● **Your instructions**
Look below for the line containing "bson.NewObjectId (id_source e);"; from there through the line containing "anything would be", both lines included, please set down each line exactly and nothing else.

Records supplied section start

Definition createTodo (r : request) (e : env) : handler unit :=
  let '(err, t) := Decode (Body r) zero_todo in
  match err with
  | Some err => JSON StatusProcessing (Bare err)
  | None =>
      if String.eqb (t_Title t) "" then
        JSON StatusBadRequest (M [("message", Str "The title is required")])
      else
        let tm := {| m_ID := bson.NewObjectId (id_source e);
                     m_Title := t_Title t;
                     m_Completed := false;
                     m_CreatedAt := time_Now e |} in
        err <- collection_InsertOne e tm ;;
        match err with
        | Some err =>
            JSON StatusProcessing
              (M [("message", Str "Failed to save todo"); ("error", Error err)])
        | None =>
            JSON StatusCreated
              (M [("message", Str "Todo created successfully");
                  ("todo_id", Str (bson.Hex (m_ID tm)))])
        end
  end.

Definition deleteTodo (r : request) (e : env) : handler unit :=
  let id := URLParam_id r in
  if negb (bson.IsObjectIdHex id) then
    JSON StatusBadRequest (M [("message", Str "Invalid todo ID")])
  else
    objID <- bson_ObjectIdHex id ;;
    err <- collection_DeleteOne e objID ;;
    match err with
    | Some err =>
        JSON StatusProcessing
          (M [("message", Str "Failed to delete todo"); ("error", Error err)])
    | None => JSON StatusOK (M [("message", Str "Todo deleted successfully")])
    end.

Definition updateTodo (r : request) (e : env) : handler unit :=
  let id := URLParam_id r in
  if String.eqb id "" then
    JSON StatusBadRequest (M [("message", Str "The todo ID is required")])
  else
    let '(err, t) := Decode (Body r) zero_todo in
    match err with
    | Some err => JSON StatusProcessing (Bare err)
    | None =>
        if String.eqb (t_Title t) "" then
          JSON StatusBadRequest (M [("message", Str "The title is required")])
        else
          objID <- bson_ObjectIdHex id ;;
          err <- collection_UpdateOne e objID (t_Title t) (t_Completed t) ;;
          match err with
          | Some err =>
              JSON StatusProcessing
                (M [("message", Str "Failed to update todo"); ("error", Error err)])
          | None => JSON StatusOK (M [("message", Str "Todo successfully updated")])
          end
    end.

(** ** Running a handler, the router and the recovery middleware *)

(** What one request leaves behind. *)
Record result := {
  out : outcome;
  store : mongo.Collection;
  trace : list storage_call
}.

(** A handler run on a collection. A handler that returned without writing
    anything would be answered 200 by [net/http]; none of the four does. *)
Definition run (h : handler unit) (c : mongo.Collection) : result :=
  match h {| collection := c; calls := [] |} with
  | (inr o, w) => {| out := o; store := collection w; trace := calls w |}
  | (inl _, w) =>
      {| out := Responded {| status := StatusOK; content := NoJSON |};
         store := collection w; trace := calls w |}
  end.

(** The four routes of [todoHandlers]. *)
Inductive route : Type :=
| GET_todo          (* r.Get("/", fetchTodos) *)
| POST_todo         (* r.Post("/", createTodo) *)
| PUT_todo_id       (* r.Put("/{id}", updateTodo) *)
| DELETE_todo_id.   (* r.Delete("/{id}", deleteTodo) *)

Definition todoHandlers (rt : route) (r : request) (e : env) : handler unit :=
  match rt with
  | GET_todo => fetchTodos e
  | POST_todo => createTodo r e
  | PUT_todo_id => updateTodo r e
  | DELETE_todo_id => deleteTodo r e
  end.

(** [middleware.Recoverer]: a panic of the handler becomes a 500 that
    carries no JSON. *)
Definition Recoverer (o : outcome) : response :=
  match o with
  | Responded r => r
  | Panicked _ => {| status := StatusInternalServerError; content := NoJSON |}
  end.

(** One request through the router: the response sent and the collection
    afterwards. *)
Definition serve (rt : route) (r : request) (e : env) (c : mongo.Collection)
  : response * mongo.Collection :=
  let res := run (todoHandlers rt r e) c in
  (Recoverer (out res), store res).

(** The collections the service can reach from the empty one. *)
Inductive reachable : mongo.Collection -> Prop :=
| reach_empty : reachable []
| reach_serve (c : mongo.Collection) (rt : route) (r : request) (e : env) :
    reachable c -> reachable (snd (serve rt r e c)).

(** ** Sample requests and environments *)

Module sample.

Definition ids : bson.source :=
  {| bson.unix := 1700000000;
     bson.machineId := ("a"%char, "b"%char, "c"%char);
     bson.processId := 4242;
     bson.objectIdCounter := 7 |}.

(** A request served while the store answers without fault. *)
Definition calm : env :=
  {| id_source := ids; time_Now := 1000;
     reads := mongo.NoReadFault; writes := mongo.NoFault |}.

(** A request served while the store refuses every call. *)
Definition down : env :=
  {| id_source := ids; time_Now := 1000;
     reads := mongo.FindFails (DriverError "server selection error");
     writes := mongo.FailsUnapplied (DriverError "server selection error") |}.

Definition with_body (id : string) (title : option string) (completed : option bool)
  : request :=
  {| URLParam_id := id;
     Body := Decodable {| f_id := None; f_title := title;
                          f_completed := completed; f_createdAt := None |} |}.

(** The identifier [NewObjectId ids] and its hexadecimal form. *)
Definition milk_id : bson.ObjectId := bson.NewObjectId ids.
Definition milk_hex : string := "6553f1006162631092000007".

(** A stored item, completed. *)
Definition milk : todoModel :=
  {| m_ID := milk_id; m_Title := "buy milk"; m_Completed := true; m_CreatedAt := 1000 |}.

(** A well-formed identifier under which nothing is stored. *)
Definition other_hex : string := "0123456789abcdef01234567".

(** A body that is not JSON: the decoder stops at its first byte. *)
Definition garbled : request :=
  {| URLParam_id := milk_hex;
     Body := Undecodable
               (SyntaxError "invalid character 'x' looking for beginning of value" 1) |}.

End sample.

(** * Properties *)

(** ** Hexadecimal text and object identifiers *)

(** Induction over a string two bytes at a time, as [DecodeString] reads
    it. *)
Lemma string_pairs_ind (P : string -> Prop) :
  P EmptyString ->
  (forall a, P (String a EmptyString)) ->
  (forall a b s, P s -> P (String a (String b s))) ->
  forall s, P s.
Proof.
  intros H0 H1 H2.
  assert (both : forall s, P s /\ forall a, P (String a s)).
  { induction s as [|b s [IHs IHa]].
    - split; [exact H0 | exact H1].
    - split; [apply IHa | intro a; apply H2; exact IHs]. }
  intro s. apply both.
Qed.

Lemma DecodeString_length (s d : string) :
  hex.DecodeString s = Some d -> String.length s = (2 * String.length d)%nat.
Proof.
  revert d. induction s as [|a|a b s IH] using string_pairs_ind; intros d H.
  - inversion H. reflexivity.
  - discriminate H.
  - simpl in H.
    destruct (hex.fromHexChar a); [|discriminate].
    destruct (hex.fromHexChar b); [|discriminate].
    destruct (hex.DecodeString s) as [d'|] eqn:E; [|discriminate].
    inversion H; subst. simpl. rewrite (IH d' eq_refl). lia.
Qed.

Records supplied section end

● **Answer box**
        let tm := {| m_ID := bson.NewObjectId (id_source e);
                     m_Title := t_Title t;
                     m_Completed := false;
                     m_CreatedAt := time_Now e |} in
        err <- collection_InsertOne e tm ;;
        match err with
        | Some err =>
            JSON StatusProcessing
              (M [("message", Str "Failed to save todo"); ("error", Error err)])
        | None =>
            JSON StatusCreated
              (M [("message", Str "Todo created successfully");
                  ("todo_id", Str (bson.Hex (m_ID tm)))])
        end
  end.

Definition deleteTodo (r : request) (e : env) : handler unit :=
  let id := URLParam_id r in
  if negb (bson.IsObjectIdHex id) then
    JSON StatusBadRequest (M [("message", Str "Invalid todo ID")])
  else
    objID <- bson_ObjectIdHex id ;;
    err <- collection_DeleteOne e objID ;;
    match err with
    | Some err =>
        JSON StatusProcessing
          (M [("message", Str "Failed to delete todo"); ("error", Error err)])
    | None => JSON StatusOK (M [("message", Str "Todo deleted successfully")])
    end.

Definition updateTodo (r : request) (e : env) : handler unit :=
  let id := URLParam_id r in
  if String.eqb id "" then
    JSON StatusBadRequest (M [("message", Str "The todo ID is required")])
  else
    let '(err, t) := Decode (Body r) zero_todo in
    match err with
    | Some err => JSON StatusProcessing (Bare err)
    | None =>
        if String.eqb (t_Title t) "" then
          JSON StatusBadRequest (M [("message", Str "The title is required")])
        else
          objID <- bson_ObjectIdHex id ;;
          err <- collection_UpdateOne e objID (t_Title t) (t_Completed t) ;;
          match err with
          | Some err =>
              JSON StatusProcessing
                (M [("message", Str "Failed to update todo"); ("error", Error err)])
          | None => JSON StatusOK (M [("message", Str "Todo successfully updated")])
          end
    end.

(** ** Running a handler, the router and the recovery middleware *)

(** What one request leaves behind. *)
Record result := {
  out : outcome;
  store : mongo.Collection;
  trace : list storage_call
}.

(** A handler run on a collection. A handler that returned without writing
    anything would be answered 200 by [net/http]; none of the four does. *)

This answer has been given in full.